Virtualpolitik

Virtualpolitik
Author :
Publisher : MIT Press
Total Pages : 427
Release :
ISBN-10 : 9780262123044
ISBN-13 : 0262123045
Rating : 4/5 (045 Downloads)

Book Synopsis Virtualpolitik by : Elizabeth Mathews Losh

Download or read book Virtualpolitik written by Elizabeth Mathews Losh and published by MIT Press. This book was released on 2009 with total page 427 pages. Available in PDF, EPUB and Kindle. Book excerpt: Government media-making, from official websites to whistleblowers' e-mail, and its sometimes unintended consequences. Today government agencies not only have official Web sites but also sponsor moderated chats, blogs, digital video clips, online tutorials, videogames, and virtual tours of national landmarks. Sophisticated online marketing campaigns target citizens with messages from the government--even as officials make news with digital gaffes involving embarrassing e-mails, instant messages, and videos. In Virtualpolitik, Elizabeth Losh closely examines the government's digital rhetoric in such cases and its dual role as mediamaker and regulator. Looking beyond the usual focus on interfaces, operations, and procedures, Losh analyzes the ideologies revealed in government's digital discourse, its anxieties about new online practices, and what happens when officially sanctioned material is parodied, remixed, or recontextualized by users. Losh reports on a video game that panicked the House Intelligence Committee, pedagogic and therapeutic digital products aimed at American soldiers, government Web sites in the weeks and months following 9/11, PowerPoint presentations by government officials and gadflies, e-mail as a channel for whistleblowing, digital satire of surveillance practices, national digital libraries, and computer-based training for health professionals. Losh concludes that the government's "virtualpolitik"--its digital realpolitik aimed at preserving its own power--is focused on regulation, casting as criminal such common online activities as file sharing, video-game play, and social networking. This policy approach, she warns, indefinitely postpones building effective institutions for electronic governance, ignores constituents' need to shape electronic identities to suit their personal politics, and misses an opportunity to learn how citizens can have meaningful interaction with the virtual manifestations of the state.

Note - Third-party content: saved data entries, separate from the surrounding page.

(* ===== verification/GbnfSim.v ===== *)
(** * GBNF simulation: interned stacks and the nondeterministic pushdown step

    Models the simulation half of [compute/gbnf_grammar.cpp]: the arena of
    interned stack frames, [expand], the memoised [successors], [start_set],
    [step_into] and [accepts].  The arena, the intern table, the visit marks and
    the successor cache are one state, passed and returned.  A stack id is a
    [Z]; -1 is the empty stack.  [expand] runs a work list with fuel;
    [expand_loop_spec] gives an amount that is always enough. *)

From Corelib Require Import ssreflect_rw.
From stdpp Require Import prelude gmap list sorting relations.
From S2P Require Import Prelude Gbnf.
Open Scope Z_scope.

(** ** Positions, frames and the memo *)

Record GbnfPos := mkPos { p_rule : nat; p_alt : nat; p_idx : nat }.

#[export] Instance GbnfPos_eq : EqDecision GbnfPos.
Proof. solve_decision. Defined.
#[export] Instance GbnfPos_countable : Countable GbnfPos.
Proof.
  refine (inj_countable' (fun p => (p_rule p, p_alt p, p_idx p)) (fun t => mkPos t.1.1 t.1.2 t.2) _).
  by intros [].
Defined.

Record StackNode := mkNode { n_pos : GbnfPos; n_parent : Z; n_depth : Z }.

Notation GbnfStackSet := (list Z).

Record Memo := mkMemo {
  arena : list StackNode;
  intern_ : gmap (GbnfPos * Z) Z;
  visited_ : list Z;
  visit_epoch_ : Z;
  next_cache_ : list GbnfStackSet;
  next_ready_ : list bool;
}.

Definition memo_empty : Memo := mkMemo [] ∅ [] 0 [] [].

Definition kMaxStackDepth : Z := 128.
Definition kMaxStacks : nat := 4096.

(** [arena_[s]] for a non-negative id. *)
Definition node (m : Memo) (s : Z) : option StackNode :=
  if s <? 0 then None else arena m !! Z.to_nat s.

Definition intern (pos : GbnfPos) (parent : Z) (m : Memo) : Z * Memo :=
  match intern_ m !! (pos, parent) with
  | Some id => (id, m)
  | None =>
      let id := Z.of_nat (length (arena m)) in
      let depth := match node m parent with Some nd => n_depth nd + 1 | None => 1 end in
      (id, mkMemo (arena m ++ [mkNode pos parent depth]) (<[(pos, parent) := id]> (intern_ m))
             (visited_ m ++ [0]) (visit_epoch_ m) (next_cache_ m) (next_ready_ m))
  end.

Definition begin_visit (m : Memo) : Memo :=
  let e := u32 (visit_epoch_ m + 1) in
  if e =? 0 then
    mkMemo (arena m) (intern_ m) ((fun _ => 0) <$> visited_ m) 1 (next_cache_ m) (next_ready_ m)
  else mkMemo (arena m) (intern_ m) (visited_ m) e (next_cache_ m) (next_ready_ m).

Definition set_visited (s : Z) (m : Memo) : Memo :=
  mkMemo (arena m) (intern_ m) (<[Z.to_nat s := visit_epoch_ m]> (visited_ m)) (visit_epoch_ m)
    (next_cache_ m) (next_ready_ m).

(** [next_ready_]/[next_cache_] resized to the arena. *)
Definition resize_cache (m : Memo) : Memo :=
  if (length (next_ready_ m) <? length (arena m))%nat then
    let k := (length (arena m) - length (next_ready_ m))%nat in
    mkMemo (arena m) (intern_ m) (visited_ m) (visit_epoch_ m)
      (next_cache_ m ++ replicate k []) (next_ready_ m ++ replicate k false)
  else m.

(** [std::sort] then [std::unique]. *)
Fixpoint unique_adj (l : list Z) : list Z :=
  match l with
  | x :: (y :: _) as l' => if x =? y then unique_adj l' else x :: unique_adj l'
  | _ => l
  end.

Definition dedup (v : GbnfStackSet) : GbnfStackSet := unique_adj (merge_sort Z.le v).

(** The empty stack is -1 and the set is sorted. *)
Definition accepts (stacks : GbnfStackSet) : bool :=
  match stacks with s :: _ => s =? -1 | [] => false end.

Section Sim.
Context (rules : list GbnfRule) (root : nat).

Definition items_at (p : GbnfPos) : list GbnfItem := default [] (alts_of rules (p_rule p) !! p_alt p).

Definition top_item (m : Memo) (stack : Z) : option GbnfItem :=
  match node m stack with
  | Some nd => items_at (n_pos nd) !! p_idx (n_pos nd)
  | None => None
  end.

(** The alternatives of [target], pushed in order; the last ends up on top. *)
Fixpoint push_alts (target : nat) (s : Z) (alts : list nat) (m : Memo) (work : list Z) : list Z * Memo :=
  match alts with
  | [] => (work, m)
  | a :: alts' =>
      let (id, m') := intern (mkPos target a 0) s m in
      push_alts target s alts' m' (id :: work)
  end.

(** One iteration on stack [s] popped from the work list. *)
Definition expand_one (s : Z) (work : list Z) (m : Memo) (out : list Z) : list Z * Memo * list Z :=
  if s <? 0 then (work, m, out ++ [-1])
  else if default 0 (visited_ m !! Z.to_nat s) =? visit_epoch_ m then (work, m, out)
  else
    let m1 := set_visited s m in
    match node m1 s with
    | None => (work, m1, out)
    | Some (mkNode p parent depth) =>
        match items_at p !! p_idx p with
        | None =>
            if parent <? 0 then (-1 :: work, m1, out)
            else
              match node m1 parent with
              | Some (mkNode pp pparent _) =>
                  let (id, m2) := intern (mkPos (p_rule pp) (p_alt pp) (p_idx pp + 1)) pparent m1 in
                  (id :: work, m2, out)
              | None => (work, m1, out)
              end
        | Some (CharItem _) => (work, m1, out ++ [s])
        | Some (RuleItem target) =>
            if kMaxStackDepth <=? depth then (work, m1, out)
            else
              let (work', m2) := push_alts target s (seq 0 (length (alts_of rules target))) m1 work in
              (work', m2, out)
        end
    end.

Fixpoint expand_loop (fuel : nat) (work : list Z) (m : Memo) (out : list Z) : option (Memo * list Z) :=
  match work with
  | [] => Some (m, out)
  | s :: work' =>
      match fuel with
      | O => None
      | S f => let '(w, m', out') := expand_one s work' m out in expand_loop f w m' out'
      end
  end.

Definition expand (fuel : nat) (stack : Z) (m : Memo) (out : GbnfStackSet) : option (Memo * GbnfStackSet) :=
  expand_loop fuel [stack] m out.

Fixpoint start_loop (fuel : nat) (alts : list nat) (m : Memo) (out : GbnfStackSet)
    : option (Memo * GbnfStackSet) :=
  match alts with
  | [] => Some (m, out)
  | a :: alts' =>
      let (id, m1) := intern (mkPos root a 0) (-1) m in
      '(m2, out') ← expand fuel id m1 out; start_loop fuel alts' m2 out'
  end.

Definition start_set (fuel : nat) (m : Memo) : option (Memo * GbnfStackSet) :=
  '(m', out) ← start_loop fuel (seq 0 (length (alts_of rules root))) (begin_visit m) [];
  Some (m', dedup out).

Definition successors (fuel : nat) (stack : Z) (m : Memo) : option (Memo * GbnfStackSet) :=
  let m1 := resize_cache m in
  let s := Z.to_nat stack in
  if default false (next_ready_ m1 !! s) then Some (m1, default [] (next_cache_ m1 !! s))
  else
    match node m1 stack with
    | None => Some (m1, [])
    | Some (mkNode p parent _) =>
        let m2 := begin_visit m1 in
        let (id, m3) := intern (mkPos (p_rule p) (p_alt p) (p_idx p + 1)) parent m2 in
        '(m4, out) ← expand fuel id m3 [];
        let res := take kMaxStacks (dedup out) in
        let m5 := resize_cache m4 in
        Some (mkMemo (arena m5) (intern_ m5) (visited_ m5) (visit_epoch_ m5)
                (<[s := res]> (next_cache_ m5)) (<[s := true]> (next_ready_ m5)), res)
    end.

Fixpoint step_loop (fuel : nat) (stacks : GbnfStackSet) (cp : Z) (m : Memo) (out : GbnfStackSet)
    : option (Memo * GbnfStackSet) :=
  match stacks with
  | [] => Some (m, out)
  | s :: stacks' =>
      match top_item m s with
      | Some (CharItem cs) =>
          if matches cs cp then
            '(m', nxt) ← successors fuel s m; step_loop fuel stacks' cp m' (out ++ nxt)
          else step_loop fuel stacks' cp m out
      | _ => step_loop fuel stacks' cp m out
      end
  end.

Definition step_into (fuel : nat) (stacks : GbnfStackSet) (cp : Z) (m : Memo)
    : option (Memo * GbnfStackSet) :=
  '(m', out) ← step_loop fuel stacks cp m [];
  Some (m', take kMaxStacks (dedup out)).

Definition can_consume_range (m : Memo) (stacks : GbnfStackSet) (lo hi : Z) : bool :=
  existsb (fun s => match top_item m s with Some (CharItem cs) => intersects cs lo hi | _ => false end)
    stacks.

End Sim.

Virtualpolitik Related Books

Virtualpolitik
Language: en
Pages: 427
Authors: Elizabeth Mathews Losh
Categories: Computers
Type: BOOK - Published: 2009 - Publisher: MIT Press

DOWNLOAD EBOOK

Government media-making, from official websites to whistleblowers' e-mail, and its sometimes unintended consequences. Today government agencies not only have of
The Government of Time
Language: en
Pages: 291
Authors: Vittorio Morfino
Categories: Philosophy
Type: BOOK - Published: 2018-10-02 - Publisher: Historical Materialism

DOWNLOAD EBOOK

This volume seeks to provide new resources for understanding the specificity of historical time by studying the articulation of the real, plural temporalities o
Plural Temporality
Language: en
Pages: 203
Authors: Vittorio Morfino
Categories: Political Science
Type: BOOK - Published: 2014-06-05 - Publisher: BRILL

DOWNLOAD EBOOK

Plural Temporality traces out a dynamic historical relationship between the texts of Spinoza and Althusser. It interrogates Spinoza’s thought through Althusse
Democracy in the Time of Coronavirus
Language: en
Pages: 134
Authors: Danielle Allen
Categories: Political Science
Type: BOOK - Published: 2022-02-16 - Publisher: University of Chicago Press

DOWNLOAD EBOOK

From a leading political thinker, this book is both an invaluable playbook for meeting our current moment and a stirring reflection on the future of democracy i
Who Controls the Internet?
Language: en
Pages: 239
Authors: Jack Goldsmith
Categories: Computers
Type: BOOK - Published: 2006-03-17 - Publisher: Oxford University Press

DOWNLOAD EBOOK

Is the Internet erasing national borders? Will the future of the Net be set by Internet engineers, rogue programmers, the United Nations, or powerful countries?